What is a Temporary Resident Permit (TRP)? It's a discretionary tool that an immigration officer can use to overcome a foreign national's inadmissibility or non-compliance with the IRPA. Conrad Black is here in Canada on a TRP despite being a foreign national and criminally inadmissible to this country.
Subsection 24(1) of the IRPA states that "A foreign national...becomes a temporary resident if an officer is of the opinion that it is justified in the circumstances and issues a temporary resident permit, which may be cancelled at any time." The TRP is discretionary and utilized in many cases as a safety net for individuals that have fallen through the cracks so to speak.
The Federal Court, in Farhat v. Canada (MCI) 2006 FC 1275 noted that the objective of s.24 of the IRPA was to "soften the sometimes harsh consequences of the strict application of [the] IRPA" and allow a foreign national to enter or remain in Canada despite inadmissibility or non-compliance. Basically the TRP allows an officer to respond to exceptional circumstances while meeting Canada's social, humanitarian, and economic commitments. In deciding to grant a TRP, an officer must assess whether the person's need to remain in Canada is compelling and sufficient enough to overcome the health or safety risks to Canadian society. The degree of need is relative to the type of case.
The officer also needs to have regard to section 5.5 of the Manual which sets out who may be eligible for a Temporary Resident Permit:
Any person who is:
- inadmissible and seeking to come into Canada if an officer is of the opinion that it is justified in the circumstances [A24(1)];
- in Canada and is inadmissible, subject to a report or reportable for violation of the Act, or does not otherwise meet the requirements of the Act;
- not eligible for restoration of status.
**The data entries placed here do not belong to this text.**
Lemma string_list_elem l x : x ∈ normalizeStringList l <-> x <> [] /\ exists value, value ∈ l /\ x = trim value.
Proof.
  unfold normalizeStringList. rewrite normal_elem, elem_of_list_filter, list_elem_of_fmap. unfold nonempty.
  rewrite negb_true_iff, bool_decide_eq_false. split; [intros [(v & -> & Hv) Hx]; eauto|intros [Hx (v & Hv & ->)]; eauto].
Qed.
Lemma string_list_normal l : normal (normalizeStringList l).
Proof. apply normal_sorted. Qed.
Lemma string_list_id l : normalizeStringList (normalizeStringList l) = normalizeStringList l.
Proof.
  set (n := normalizeStringList l). assert (Forall (fun x => trim x = x /\ x <> []) n) as Hn.
  { apply Forall_forall. intros x (Hx & v & _ & ->)%string_list_elem. split; [apply trim_idem|done]. }
  unfold normalizeStringList at 1. assert (List.filter nonempty (map trim n) = n) as ->.
  { clear -Hn. induction Hn as [|x n [Ht Hx] _ IH]; [done|]. cbn [map List.filter]. rewrite Ht. unfold nonempty at 1.
    rewrite bool_decide_eq_false_2 by done. cbn [negb]. by rewrite IH. }
  apply normal_id, string_list_normal.
Qed.

Lemma path_list_elem l x : x ∈ normalizePathList cwd l <-> exists path, path ∈ l /\ x = resolve cwd [path].
Proof. unfold normalizePathList. rewrite normal_elem, list_elem_of_fmap. split; intros (p & ? & ?); eauto. Qed.
Lemma path_list_id l : normalizePathList cwd (normalizePathList cwd l) = normalizePathList cwd l.
Proof.
  set (n := normalizePathList cwd l). unfold normalizePathList at 1.
  assert (map (fun path => resolve cwd [path]) n = n) as ->; [|apply normal_id, normal_sorted].
  rewrite <- (map_id n) at 2. apply map_ext_in. intros x Hx%list_elem_of_In%path_list_elem.
  destruct Hx as (path & _ & ->). apply resolve_resolved.
Qed.

Lemma policy_id policy : normalizePolicy (normalizePolicy policy) = normalizePolicy policy.
Proof. unfold normalizePolicy. cbn [lp_access lp_values]. by rewrite string_list_id. Qed.

(** A profile in its normal form is left as it is. *)
Lemma normalizeProfile_normal profile n : normalizeProfile cwd profile = Ok n -> normalizeProfile cwd n = Ok n.
Proof.
  unfold normalizeProfile. cbn zeta. cbn [sp_network sp_process sp_environment].
  destruct (empty_allowlist (normalizePolicy (sp_network profile))) eqn:E1; [done|].
  destruct (empty_allowlist (normalizePolicy (sp_process profile))) eqn:E2; [done|].
  destruct (empty_allowlist (normalizePolicy (sp_environment profile))) eqn:E3; [done|].
  intros [= <-]. cbn [sp_mode sp_workspaceRoot sp_filesystem fs_allowAnyPath fs_writableRoots fs_readonlyRoots sp_network sp_environment sp_process].
  by rewrite !policy_id, E1, E2, E3, !path_list_id, resolve_resolved.
Qed.

(** ** What a profile permits *)

Inductive use : Type :=
| read_path (path : text)
| write_path (path : text)
| connect_to (destination : text)
| see_variable (variable : text)
| execute (executable : text).

Definition policy_permits (policy : ListPolicy) (value : text) : bool :=
  match lp_access policy with
  | access_deny => false
  | access_allowlist => bool_decide (value ∈ lp_values policy)
  | access_allow => true
  end.

Definition below (roots : list text) (path : text) : bool := existsb (isWithin cwd path) roots.

(** The permissions that a profile states: paths below its roots, of which the
    writable ones may be written, and the values of its lists. *)
Definition permits (profile : SandboxProfile) (u : use) : bool :=
  let fs := sp_filesystem profile in
  match u with
  | read_path path => fs_allowAnyPath fs || below (fs_writableRoots fs ++ fs_readonlyRoots fs) path
  | write_path path => fs_allowAnyPath fs || below (fs_writableRoots fs) path
  | connect_to destination => policy_permits (sp_network profile) destination
  | see_variable variable => policy_permits (sp_environment profile) variable
  | execute executable => policy_permits (sp_process profile) executable
  end.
When determining whether a TRP should be granted, officers, managers or National Headquarters are obligated to weigh the needs and risk factors of each case. The Manual provides at paragraph 12.1 specific factors, some obligatory and some discretionary, that are to be considered in performing this assessment:
Officers must consider:
- the factors that make the person's presence in Canada necessary (e.g., family ties, job qualifications, economic contribution, temporary attendance at an event);
- the intention of the legislation (e.g., protecting public health or the health care system).
The assessment may involve:
- the essential purpose of the person's presence in Canada;
- the type/class of application and pertinent family composition, both in the home country and in Canada;
- if medical treatment is involved, whether or not the treatment is reasonably available in Canada or elsewhere (comments on the relative costs/accessibility may be helpful), and anticipated effectiveness of treatment;
- the tangible or intangible benefits which may accrue to the person concerned and to others; and
- the identity of the sponsor (in a foreign national case) or host or employer (in a temporary resident case).
The TRP allows those that are otherwise criminally inadmissible (or otherwise inadmissible, including medically) entry or permission to remain in Canada. After a certain period of time, a holder of a TRP can apply for permanent residence under what's been called the 'permit holder's class'.